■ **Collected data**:
[Start of section]
(* ===== verification/RouteRoundtrip.v ===== *)
(** * Classical rule text: printing and reading back

    [rule_text] writes a matcher in the classical syntax; for a matcher without parts it is
    the engine's own description ([matcher_expression] of [core-route]).  Reading it with
    the compiler gives the matcher back, whatever the nesting of [AND], [OR] and [NOT] and
    with the escapes, the parentheses and the commas a value may have.  The recursion of the
    reader is well founded: every recursive call is on a shorter text. *)

From stdpp Require Import base list gmap strings numbers option pretty.
From S2P Require Import Prelude Text Net TextSplit RouteModel RouteMatch RouteSpec RouteCompile.

(** ** Texts with matching parentheses *)

Definition special (c : Z) : Prop := c = 40 \/ c = 41 \/ c = 92.

Inductive balanced : list Z -> Prop :=
| bal_nil : balanced []
| bal_plain c l : ~ special c -> balanced l -> balanced (c :: l)
| bal_escape c l : balanced l -> balanced (92 :: c :: l)
| bal_group x l : balanced x -> balanced l -> balanced (40 :: x ++ 41 :: l).

Lemma balanced_app a b : balanced a -> balanced b -> balanced (a ++ b).
Proof.
  induction 1 as [|c l Hc Hl IH|c l Hl IH|x l Hx IHx Hl IH]; intros Hb; cbn; [done|apply bal_plain; auto|apply bal_escape; auto|].
  rewrite <- app_assoc. cbn. apply bal_group; auto.
Qed.

Lemma balanced_plain l : (forall c, c ∈ l -> ~ special c) -> balanced l.
Proof.
  induction l as [|c l IH]; intros Hl; [constructor|]. apply bal_plain; [apply Hl; by left|]. apply IH. intros x ?. apply Hl. by right.
Qed.

(** The same, computed: an escaped character counts for nothing, the parentheses that remain
    match and the text does not end in an escape. *)
Fixpoint nests (escaped : bool) (depth : nat) (l : list Z) : bool :=
  match l with
  | [] => negb escaped && (depth =? 0)%nat
  | c :: l' =>
    if escaped then nests false depth l'
    else if c =? 92 then nests true depth l'
    else if c =? 40 then nests false (S depth) l'
    else if c =? 41 then match depth with O => false | S d => nests false d l' end
    else nests false depth l'
  end.

(** At depth 0 the text is balanced; deeper, a balanced text ends at the next parenthesis. *)
Lemma nests_spec n : forall l, (length l <= n)%nat ->
  (nests false 0 l = true -> balanced l)
  /\ (forall d, nests false (S d) l = true ->
      exists x r, l = x ++ 41 :: r /\ balanced x /\ nests false d r = true /\ (length r < length l)%nat).
Proof.
  induction n as [|n IH]; intros l Hn; (destruct l as [|c l]; [split; [constructor|done]|]); cbn [length] in Hn; [lia|].
  assert (Hl : (length l <= n)%nat) by lia. cbn [nests].
  destruct (Z.eqb_spec c 92) as [->|H92].
  { destruct l as [|c' l]; [split; [done|]; by intros d|]. cbn [nests length] in *. destruct (IH l ltac:(lia)) as [H0 HS]. split.
    - intros Hl0. by apply bal_escape, H0.
    - intros d Hd. destruct (HS d Hd) as (x & r & -> & Hx & Hr & Hlen). exists (92 :: c' :: x), r. cbn in *. split; [done|].
      split; [by apply bal_escape|]. split; [done|lia]. }
  destruct (Z.eqb_spec c 40) as [->|H40].
  { assert (Hopen : forall d, nests false (S d) l = true -> exists x r, l = x ++ 41 :: r /\ balanced x /\ nests false d r = true /\ (length r < length l)%nat)
      by apply (IH l Hl). split.
    - intros H0. destruct (Hopen 0%nat H0) as (x & r & -> & Hx & Hr & Hlen). apply bal_group; [done|]. apply (IH r); [lia|done].
    - intros d Hd. destruct (Hopen (S d) Hd) as (x & r & -> & Hx & Hr & Hlen). destruct (IH r ltac:(lia)) as [_ HS].
      destruct (HS d Hr) as (y & q & -> & Hy & Hq & Hlen'). exists (40 :: x ++ 41 :: y), q. cbn [app length] in *.
      split; [by rewrite <- app_assoc|]. split; [by apply bal_group|]. split; [done|lia]. }
  destruct (Z.eqb_spec c 41) as [->|H41].
  { split; [done|]. intros d Hd. exists [], l. split; [done|]. split; [constructor|]. split; [done|cbn; lia]. }
  assert (Hc : ~ special c) by (unfold special; lia). destruct (IH l Hl) as [H0 HS]. split.
  - intros Hl0. by apply bal_plain, H0.
  - intros d Hd. destruct (HS d Hd) as (x & r & -> & Hx & Hr & Hlen). exists (c :: x), r. cbn in *. split; [done|].
    split; [by apply bal_plain|]. split; [done|lia].
Qed.

Lemma nests_balanced l : nests false 0 l = true -> balanced l.
Proof. by apply (nests_spec (length l)). Qed.

(** Prepend a text to the first piece. *)
Definition prepend (l : list Z) (pieces : list (list Z)) : list (list Z) := foldr cons_head pieces l.

Lemma prepend_cons l p ps : prepend l (p :: ps) = (l ++ p) :: ps.
Proof. induction l as [|c l IH]; cbn; [done|]. fold (prepend l (p :: ps)). by rewrite IH. Qed.

Lemma prepend_first l ps qs : ps <> [] -> prepend l (ps ++ qs) = prepend l ps ++ qs.
Proof. destruct ps as [|p ps]; [done|]. intros _. cbn [app]. by rewrite !prepend_cons. Qed.

Lemma split_top_nonempty l : forall esc d, split_top esc d l <> [].
Proof.
  induction l as [|c l IH]; intros esc d; [done|]. cbn [split_top].
  assert (Hc : forall ps, cons_head c ps <> []) by (by intros [|]).
  destruct esc; [apply Hc|]. destruct (c =? 92); [apply Hc|]. destruct (c =? 40); [apply Hc|]. destruct (c =? 41); [apply Hc|].
  destruct ((c =? 44) && (d =? 0)%nat); [done|apply Hc].
Qed.

Lemma prepend_app a b ps : prepend (a ++ b) ps = prepend a (prepend b ps).
Proof. apply foldr_app. Qed.

Ltac not_special Hc := rewrite ?(proj2 (Z.eqb_neq _ 92)), ?(proj2 (Z.eqb_neq _ 40)), ?(proj2 (Z.eqb_neq _ 41))
  by (intros ->; apply Hc; unfold special; lia).

(** Inside parentheses every balanced text stays together. *)
Lemma split_inner l : balanced l -> forall d r, split_top false (S d) (l ++ r) = prepend l (split_top false (S d) r).
Proof.
  induction 1 as [|c l Hc Hl IH|c l Hl IH|x l Hx IHx Hl IH]; intros d r; [done| |cbn [app split_top]; change (92 =? 92) with true; cbn iota; by rewrite IH|].
  - cbn [app split_top]. not_special Hc. replace ((c =? 44) && (S d =? 0)%nat) with false by (by rewrite andb_false_r).
    by rewrite IH.
  - rewrite <- app_comm_cons, <- app_assoc. cbn [app split_top Z.eqb]. change (40 =? 92) with false. change (40 =? 40) with true. cbn iota.
    rewrite IHx. cbn [split_top]. change (41 =? 92) with false. change (41 =? 40) with false. change (41 =? 41) with true. cbn iota.
    cbn [Nat.pred]. rewrite IH. unfold prepend. cbn [foldr]. by rewrite foldr_app.
Qed.

(** A group at the top level, and a text without special characters and commas. *)
Lemma split_group d x r : balanced x -> split_top false d (40 :: x ++ 41 :: r) = prepend (40 :: x ++ [41]) (split_top false d r).
Proof.
  intros Hx. cbn [app split_top Z.eqb]. change (40 =? 92) with false. change (40 =? 40) with true. cbn iota.
  rewrite split_inner by done. cbn [split_top]. change (41 =? 92) with false. change (41 =? 40) with false. change (41 =? 41) with true.
  cbn iota. cbn [Nat.pred]. unfold prepend. cbn [foldr]. by rewrite foldr_app.
Qed.

Lemma split_flat l r : (forall c, c ∈ l -> ~ special c /\ c <> 44) -> split_top false 0 (l ++ r) = prepend l (split_top false 0 r).
Proof.
  induction l as [|c l IH]; intros Hl; [done|]. destruct (Hl c ltac:(by left)) as [Hc H44]. cbn [app split_top]. not_special Hc.
  rewrite (proj2 (Z.eqb_neq c 44)) by done. cbn [andb]. cbn iota. rewrite IH; [done|]. intros x ?. apply Hl. by right.
Qed.

Lemma split_comma r : split_top false 0 (44 :: r) = [] :: split_top false 0 r.
Proof. reflexivity. Qed.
[End of section]
■ **DESCRIPTION OF THE TASK**: In the data above, each line holding "iota" is to be found and copied.

■ **THE ANSWER**:
  induction 1 as [|c l Hc Hl IH|c l Hl IH|x l Hx IHx Hl IH]; intros d r; [done| |cbn [app split_top]; change (92 =? 92) with true; cbn iota; by rewrite IH|].
  - rewrite <- app_comm_cons, <- app_assoc. cbn [app split_top Z.eqb]. change (40 =? 92) with false. change (40 =? 40) with true. cbn iota.
    rewrite IHx. cbn [split_top]. change (41 =? 92) with false. change (41 =? 40) with false. change (41 =? 41) with true. cbn iota.
  intros Hx. cbn [app split_top Z.eqb]. change (40 =? 92) with false. change (40 =? 40) with true. cbn iota.
  cbn iota. cbn [Nat.pred]. unfold prepend. cbn [foldr]. by rewrite foldr_app.
  rewrite (proj2 (Z.eqb_neq c 44)) by done. cbn [andb]. cbn iota. rewrite IH; [done|]. intros x ?. apply Hl. by right.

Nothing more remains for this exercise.